The Importance of Budgeting for Out-of-Pocket Expenses

As you can see, purchasing a home doesn’t come cheap, which is why it’s so important to budget for a wide range of hidden expenses. Even if all the out-of-pocket expenses listed above don’t apply to you, there will likely be a few others that do. To ensure you understand the financial realities of buying a home, consult with a mortgage lender or real estate agent. Further, we always recommend shopping around to ensure you receive the best rates on the above expenses. Obtain and compare estimates from multiple mortgage lenders, appraisers, land surveyors, lawyers, home inspectors, and insurance providers. Lastly, to save money on these out-of-pocket expenses, do some research into any government programs, incentives, or rebates you may be eligible for.  

Frequently Asked Questions

What are the costs involved with buying a house in Canada?

There are many costs involved with buying a house in Canada. There is the initial down payment and deposit, subsequent mortgage payments, as well as several other out-of-pocket or hidden expenses like the home inspection fee, legal fees, sales tax, and property tax. 

What hidden costs are associated with homeownership?

Hidden costs associated with homeownership vary but may include home insurance, deposit, mortgage default insurance, appraisal fee, interest adjustment, legal fees, new home warranties, sales tax, home inspection, property tax, the land survey, and mortgage life insurance. Homebuyers in Canada should also budget for any applicable moving costs, renovation or repair costs, maintenance costs, utility hookup fees, and the cost of buying new furniture or appliances for your home. 
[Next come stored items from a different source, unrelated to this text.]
(** X14.  The conversation snapshot is private and current.  A
    ['conversations_updated'] event sent by ['authenticate'], or by an
    ['app_state_change'] to [active] from the user's registered socket, is
    addressed to the registered connection of that user and to no one else;
    each of its entries stands for a conversation the user takes part in,
    and shows the id, name, online flag and last-seen time of the other
    participant as the store has them after the handler. *)
Theorem snapshot_is_private (s : State) (sid : SocketId) (now userId : Z) (e : ClientEvent)
    (target : option SocketId) (convs : list ConvData) (uid : Z) :
  sid ∈ sockets s →
  e = Authenticate (SignedFor userId)
  ∨ (e = AppStateChange Active ∧ userSockets s !! sid = Some userId ∧ userId ≠ 0) →
  let r := handle (FromClient sid now e) s in
  IoTo target (ConversationsUpdated convs uid) ∈ r.2 →
  uid = userId
  ∧ target = connectedUsers (r.1) !! userId
  ∧ is_Some target
  ∧ ∀ cd, cd ∈ convs →
      ∃ conv usr,
        conv ∈ conversations (db s)
        ∧ (user1_id conv = userId ∨ user2_id conv = userId)
        ∧ cd_conversation_id cd = conv_id conv
        ∧ cd_other_user_id cd = (if decide (user1_id conv = userId) then user2_id conv
                                 else user1_id conv)
        ∧ usr ∈ users (db (r.1))
        ∧ user_id usr = cd_other_user_id cd
        ∧ cd_other_user_name cd = name usr
        ∧ cd_other_user_online cd = is_online usr
        ∧ cd_other_user_last_seen cd = last_seen usr.
Proof.
  intros Hopen He r Hin.
  assert (Hconv : conversations (db (r.1)) = conversations (db s)).
  { apply (ev_conversations _ _ (handle_evolves _ s)). }
  assert (Hsnap : IoTo target (ConversationsUpdated convs uid)
                    ∈ sendUpdatedConversationData userId (r.1)).
  { revert Hin. subst r. rewrite handle_connected by done.
    destruct He as [->|(-> & Hsock & Hne)]; cbn [dispatch].
    - destruct (on_authenticate_replay sid userId now s) as [_ Hout].
      cbn zeta in Hout. rewrite Hout. clear Hout.
      rewrite !elem_of_app. intros [Hin|[Hin|[Hin|Hin]]]; [| |done|].
      + exfalso. rewrite cleanup_existing_spec in Hin.
        destruct (connectedUsers s !! userId) as [old|]; [|by apply elem_of_nil in Hin].
        destruct (decide (old ≠ sid)); proj_simpl; [|by apply elem_of_nil in Hin].
        destruct (decide (old ∈ sockets s)); [|by apply elem_of_nil in Hin].
        by apply list_elem_of_singleton in Hin.
      + exfalso. apply list_elem_of_bind in Hin as (m & Hin & _).
        unfold row_effects in Hin. apply elem_of_cons in Hin as [?|Hin]; [done|].
        destruct (sender_id m ≫= _); [|by apply elem_of_nil in Hin].
        by apply list_elem_of_singleton in Hin.
      + exfalso. rewrite !elem_of_cons in Hin.
        destruct Hin as [?|[?|[?|?%elem_of_nil]]]; done.
    - unfold on_app_state_change. rewrite Hsock.
      unfold truthy. rewrite bool_decide_eq_true_2 by done.
      unfold deliverPendingMessages.
      match goal with |- context [deliver_rows ?rows now ?x] =>
        pose proof (deliver_rows_effects rows now x) as Hrows;
        destruct (deliver_rows rows now x) as [s2 out] end.
      proj_simpl. rewrite Hrows.
      rewrite !elem_of_app. intros [Hin|[Hin|Hin]]; [|done|].
      + exfalso. apply list_elem_of_bind in Hin as (m & Hin & _).
        unfold row_effects in Hin. apply elem_of_cons in Hin as [?|Hin]; [done|].
        destruct (sender_id m ≫= _); [|by apply elem_of_nil in Hin].
        by apply list_elem_of_singleton in Hin.
      + exfalso. by apply list_elem_of_singleton in Hin. }
  apply elem_of_sendUpdatedConversationData in Hsnap as (-> & -> & Hsome & ->).
  split_and!; [done|done|done|].
  intros cd (conv & Hcd & Hconvs)%list_elem_of_bind.
  apply list_elem_of_filter in Hconvs as [Hpart Hconvs]. rewrite Hconv in Hconvs.
  apply elem_of_conversation_entry in Hcd as (Hid & Hother & usr & Hu1 & Hu2 & Hu3 & Hu4 & Hu5).
  exists conv, usr. by split_and!.
Qed.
Are there closing costs in Canada?

Yes, there are closing costs in Canada, which are the legal and administrative fees homebuyers are required to pay when their house closes. Closing costs in Canada vary, which means buyers should budget between 1.5% and 4% of the purchase price. These costs are in addition to any down payment or mortgage payments you may have already paid. To estimate the closing costs on your property, you will need to know the purchase price of your home, the down payment percentage, the location of your home, and the type of property it’s classified as.